The Kony 2012 campaign aimed to bring notoriety to Joseph Kony, the Lord's Resistance Army's leader who has terrorized much of central Africa for decades.
Although Kony remains at large, the video's makers say the campaign was successful, citing a decrease in killings by the LRA, as well as renewed international efforts to capture Kony -- including the Rewards for Justice bill signed into law by President Obama in January.
"The true measure of success for this campaign is if people’s lives are getting better on the ground," said Ben Keesey, Invisible Children's chief executive officer, in an interview with The Times. "This year has been a year of extraordinary progress."
While the Kony 2012 video amassed hundreds of millions of views and raised millions for Invisible Children, its content came under fire from some in Uganda, and the Cover the Night event the campaign aimed to promote was overshadowed after the video's creator had a mental breakdown and was found running naked through the streets of San Diego.

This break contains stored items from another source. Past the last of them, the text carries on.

(** Sector [i] of the file. *)
Lemma file_chunk ds i s data :
  disk_wf ds → hdr_sectors h !! i = Some s → ds !! s = Some data →
  take 128 (drop (i * 128) (file_bytes h ds)) = data.
Proof.
  intros Hd Hi Hs. pose proof (data_chunks ds Hd) as Hc. unfold file_bytes.
  assert (((λ s, ds !!! s) <$> hdr_sectors h) !! i = Some data) as Hl.
  { rewrite list_lookup_fmap, Hi. cbn. by rewrite (list_lookup_total_correct _ _ _ Hs). }
  assert (length data = 128%nat) as Hlen by (by eapply Forall_lookup_1 in Hc).
  rewrite <- (list_insert_id _ _ _ Hl), (concat_insert 128 _ _ _ data) by done.
  rewrite <- Hlen at 1. apply take_drop_inserts. rewrite (length_chunks 128) by done.
  apply lookup_lt_Some in Hl. rewrite Hlen. lia.
Qed.

Lemma readLoop_spec n a f ds buf :
  disk_wf ds → (f ≤ a)%nat → (a + n ≤ length (hdr_sectors h))%nat →
  ((a - f + n) * 128 ≤ length buf)%nat →
  readLoop n (Z.of_nat a) (Z.of_nat f) h ds buf =
  Ok (list_inserts ((a - f) * 128) (take (n * 128) (drop (a * 128) (file_bytes h ds))) buf).
Proof.
  intros Hd. revert a buf. induction n as [|n IH]; intros a buf Hf Ha Hb; [done|].
  cbn [readLoop]. destruct (lookup_lt_is_Some_2 (hdr_sectors h) a) as [s Hs]; [lia|].
  rewrite (ByteToSector_spec a s) by done. rcbn. pose proof (hdr_sector_lt a s Hs) as Hlt.
  destruct (ReadSector_Ok (Z.of_nat s) ds) as (data & -> & Hdata & Hsec & _); [done|lia|]. rcbn.
  rewrite Nat2Z.id in Hdata. rewrite bytes_put_Ok.
  2, 3: rewrite ?Hsec; unfold SectorSize; lia. rcbn.
  replace (Z.of_nat a + 1) with (Z.of_nat (S a)) by lia.
  rewrite IH by (rewrite ?length_inserts; lia). f_equal.
  replace (Z.to_nat _) with ((a - f) * 128)%nat by (unfold SectorSize; lia).
  change (S n * 128)%nat with (128 + n * 128)%nat.
  rewrite <- (take_take_drop _ 128), list_inserts_app_l, drop_drop, (file_chunk ds a s data) by done.
  rewrite Hsec. f_equal; [unfold SectorSize; lia|]. do 2 f_equal. lia.
Qed.

(** The file after one sector of it is written. *)
Lemma file_bytes_insert ds i s data :
  disk_wf ds → is_sector data → hdr_sectors h !! i = Some s →
  file_bytes h (<[s := data]> ds) = list_inserts (i * 128) data (file_bytes h ds).
Proof.
  intros Hd [Hsec _] Hi. unfold file_bytes.
  rewrite <- (concat_insert 128 _ _ _ (ds !!! s)).
  - f_equal. apply list_eq. intros j. rewrite list_lookup_fmap.
    destruct (decide (i = j)) as [<-|Hne].
    + rewrite Hi, list_lookup_insert_eq by (rewrite length_fmap; by eapply lookup_lt_Some).
      cbn. f_equal. apply list_lookup_total_insert_eq.
      destruct Hd as [-> _]. by eapply hdr_sector_lt.
    + rewrite list_lookup_insert_ne, list_lookup_fmap by done.
      destruct (hdr_sectors h !! j) as [s'|] eqn:Hj; [|done]. cbn. f_equal.
      apply list_lookup_total_insert_ne. intros ->. apply Hne.
      by eapply NoDup_lookup; [apply (hdr_nodup h Hh)|..].
  - by apply data_chunks.
  - done.
  - by rewrite list_lookup_fmap, Hi.
Qed.

Lemma writeLoop_spec n a f buf ds :
  disk_wf ds → Forall is_byte buf → (f ≤ a)%nat → (a + n ≤ length (hdr_sectors h))%nat →
  ((a - f + n) * 128 ≤ length buf)%nat →
  ∃ ds', writeLoop n (Z.of_nat a) (Z.of_nat f) h buf ds = Ok ds' ∧ disk_wf ds' ∧
    file_bytes h ds' =
      list_inserts (a * 128) (take (n * 128) (drop ((a - f) * 128) buf)) (file_bytes h ds) ∧
    ∀ s, s ∉ hdr_sectors h → ds' !! s = ds !! s.
Proof.
  intros Hd Hbuf. revert a ds Hd. induction n as [|n IH]; intros a ds Hd Hf Ha Hb; [by exists ds|].
  cbn [writeLoop]. destruct (lookup_lt_is_Some_2 (hdr_sectors h) a) as [s Hs]; [lia|].
  rewrite (ByteToSector_spec a s) by done. rcbn. pose proof (hdr_sector_lt a s Hs) as Hlt.
  replace ((Z.of_nat a - Z.of_nat f) * SectorSize) with (Z.of_nat ((a - f) * 128)) by (unfold SectorSize; lia).
  destruct (bytes_at_Ok (Z.of_nat ((a - f) * 128)) 128 buf) as [E Hl]; [lia|lia|].
  change (Z.to_nat SectorSize) with 128%nat. rewrite E. rcbn. rewrite Nat2Z.id in *.
  set (data := take 128 (drop ((a - f) * 128) buf)) in *.
  assert (is_sector data) as Hsec by (split; [done|by apply Forall_take, Forall_drop]).
  rewrite WriteSector_Ok by (done || lia). rcbn. rewrite Nat2Z.id.
  replace (Z.of_nat a + 1) with (Z.of_nat (S a)) by lia.
  destruct (IH (S a) (<[s := data]> ds)) as (ds' & -> & Hd' & Hfb & Hfr);
    [by apply disk_wf_insert|lia..|].
  exists ds'. split_and!; [done..| |].
  - rewrite Hfb, (file_bytes_insert ds a s data) by done.
    change (S n * 128)%nat with (128 + n * 128)%nat.
    rewrite <- (take_take_drop _ 128), list_inserts_app_l, drop_drop. fold data. rewrite Hl.
    f_equal. do 2 f_equal. lia.
  - intros s' Hs'. rewrite Hfr by done. apply list_lookup_insert_ne. intros <-.
    apply Hs'. by eapply list_elem_of_lookup_2.
Qed.
End flat.

(** The buffer [WriteAt] writes back, [old] the bytes of the file and [p], [k]
    the place and number of the bytes to change: reading in the first and the
    last sector when they are partially modified is enough to keep the rest of
    the file. *)
Definition writeBuffer (old buf : list Z) (p k f l : nat) : list Z :=
  let firstAligned := bool_decide (p = f * 128)%nat in
  let lastAligned := bool_decide (p + k = (l + 1) * 128)%nat in
  let buf := if negb firstAligned then list_inserts 0 (take 128 (drop (f * 128) old)) buf else buf in
  if negb lastAligned && (negb (bool_decide (f = l)) || firstAligned)
  then list_inserts ((l - f) * 128) (take 128 (drop (l * 128) old)) buf else buf.

Lemma length_writeBuffer old buf p k f l : length (writeBuffer old buf p k f l) = length buf.
Proof. unfold writeBuffer. repeat case_match; rewrite ?length_inserts; done. Qed.

Lemma writeBuffer_keeps old buf p k f l j :
  (f * 128 ≤ p < f * 128 + 128)%nat → (l * 128 < p + k ≤ l * 128 + 128)%nat → (0 < k)%nat →
  length buf = ((l + 1 - f) * 128)%nat →
  (f * 128 ≤ j < (l + 1) * 128)%nat → (j < p ∨ p + k ≤ j)%nat → (j < length old)%nat →
  writeBuffer old buf p k f l !! (j - f * 128)%nat = old !! j.
Proof.
  intros Hp Hl Hk Hbuf Hj Hout Hlen. unfold writeBuffer.
  assert (∀ s (b : list Z), length b = length buf → (f ≤ s)%nat → (s * 128 ≤ j < s * 128 + 128)%nat →
    list_inserts ((s - f) * 128) (take 128 (drop (s * 128) old)) b !! (j - f * 128)%nat = old !! j) as Hread.
  { intros s b Hb Hs Hjs. rewrite lookup_inserts, length_take, length_drop, decide_True by lia.
    rewrite lookup_take_lt, lookup_drop by lia. f_equal. lia. }
  pose proof (Hread f) as Hfirst. rewrite Nat.sub_diag in Hfirst.
  destruct (decide (l * 128 ≤ j)%nat).
  - (* the last sector *)
    destruct (decide (p = f * 128)%nat) as [Ha|Ha];
      [rewrite (bool_decide_true _ Ha)|rewrite (bool_decide_false _ Ha)];
    (destruct (decide (p + k = (l + 1) * 128)%nat) as [Hb|Hb];
      [rewrite (bool_decide_true _ Hb)|rewrite (bool_decide_false _ Hb)]);
    (destruct (decide (f = l)%nat) as [Hc|Hc];
      [rewrite (bool_decide_true _ Hc)|rewrite (bool_decide_false _ Hc)]); cbn [negb andb orb].
    all: try (exfalso; lia).
    all: try (apply Hread; [by rewrite ?length_inserts|lia..]).
    all: try (apply Hfirst; [done|lia..]).
  - (* before it: only the first sector has bytes to keep *)
    rewrite (bool_decide_false (p = f * 128)%nat) by lia. cbn [negb].
    assert (list_inserts 0 (take 128 (drop (f * 128) old)) buf !! (j - f * 128)%nat = old !! j) as H1
      by (apply Hfirst; [done|lia..]).
    case_match; [|done]. rewrite list_lookup_inserts_lt by lia. done.
Qed.

Lemma write_back_contents old F buf data p k f l :
  old = take (length old) F → (length old ≤ length F)%nat → ((l + 1) * 128 ≤ length F)%nat →
  (f * 128 ≤ p < f * 128 + 128)%nat → (l * 128 < p + k ≤ l * 128 + 128)%nat → (0 < k)%nat →
  (p + k ≤ length old)%nat → length buf = ((l + 1 - f) * 128)%nat → length data = k →
  take (length old) (list_inserts (f * 128) (list_inserts (p - f * 128) data (writeBuffer old buf p k f l)) F) =
  list_inserts p data old.
Proof.
  intros Hold HF HlF Hp Hl Hk Hpk Hbuf Hd. apply list_eq. intros j.
  destruct (decide (j < length old)%nat) as [Hj|Hj].
  2:{ rewrite !lookup_ge_None_2; [done|rewrite length_inserts; lia|rewrite length_take; lia]. }
  assert (F !! j = old !! j) as HFj by (rewrite Hold, lookup_take_lt by lia; done).
  rewrite lookup_take_lt, !lookup_inserts, length_inserts, length_writeBuffer by done.
  destruct (decide (p ≤ j < p + k)%nat).
  - rewrite !decide_True by lia. f_equal. lia.
  - rewrite (decide_False (P := (p ≤ j < p + length data ∧ j < length old)%nat)) by lia.
    case_decide; [|done]. rewrite decide_False by lia. apply writeBuffer_keeps; try done; lia.
Qed.

Lemma contents_bytes h ds : disk_wf ds → Forall is_byte (contents h ds).
Proof.
  intros [_ Hd]. apply Forall_take, Forall_concat, Forall_fmap, Forall_true. intros s. cbn.
  rewrite list_lookup_total_alt. destruct (ds !! s) as [x|] eqn:Hx; [|constructor].
  eapply Forall_lookup_1 in Hd; [|done]. apply Hd.
Qed.

(** What does not fit in the file is not written. *)
Lemma inserts_clip (p n k : nat) (from old : list Z) :
  take n (drop p old) = take k (drop p old) → (k ≤ n)%nat → (n ≤ length from)%nat →
  list_inserts p (take k from) old = list_inserts p (take n from) old.
Proof.
  intros Htk Hkn Hn. apply (f_equal length) in Htk. rewrite !length_take, !length_drop in Htk.
  apply list_eq. intros j. rewrite !lookup_inserts, !length_take.
  destruct (decide (p ≤ j < p + n ∧ j < length old)%nat).
  - rewrite !decide_True by lia. by rewrite !lookup_take_lt by lia.
  - by rewrite !decide_False by lia.
Qed.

"You have to either laugh or cry every day at how embarrassing it was," Invisible Children's creative director Jason Russell told The Times in October about his breakdown. "I've decided to laugh at it and say, 'Yes, I was crazy and out of control.' "
In a new video released Tuesday, Invisible Children acknowledged the campaign's setbacks but highlights a November rally in Washington, D.C., that drew thousands, as well as new progress in central Africa as the campaign's true impact.
Two of the LRA's top commanders have been removed from the battlefield and more fighters defected from the rebel group last year than in the previous three years combined, according to Invisible Children.
Moving forward, Invisible Children has announced a "Fourth Estate" campaign, which will center on a summit in Los Angeles this fall aimed at drawing in young people interested in international justice issues.
"We're witnessing the incubation of an international justice movement, and we couldn't be more excited," Keesey said.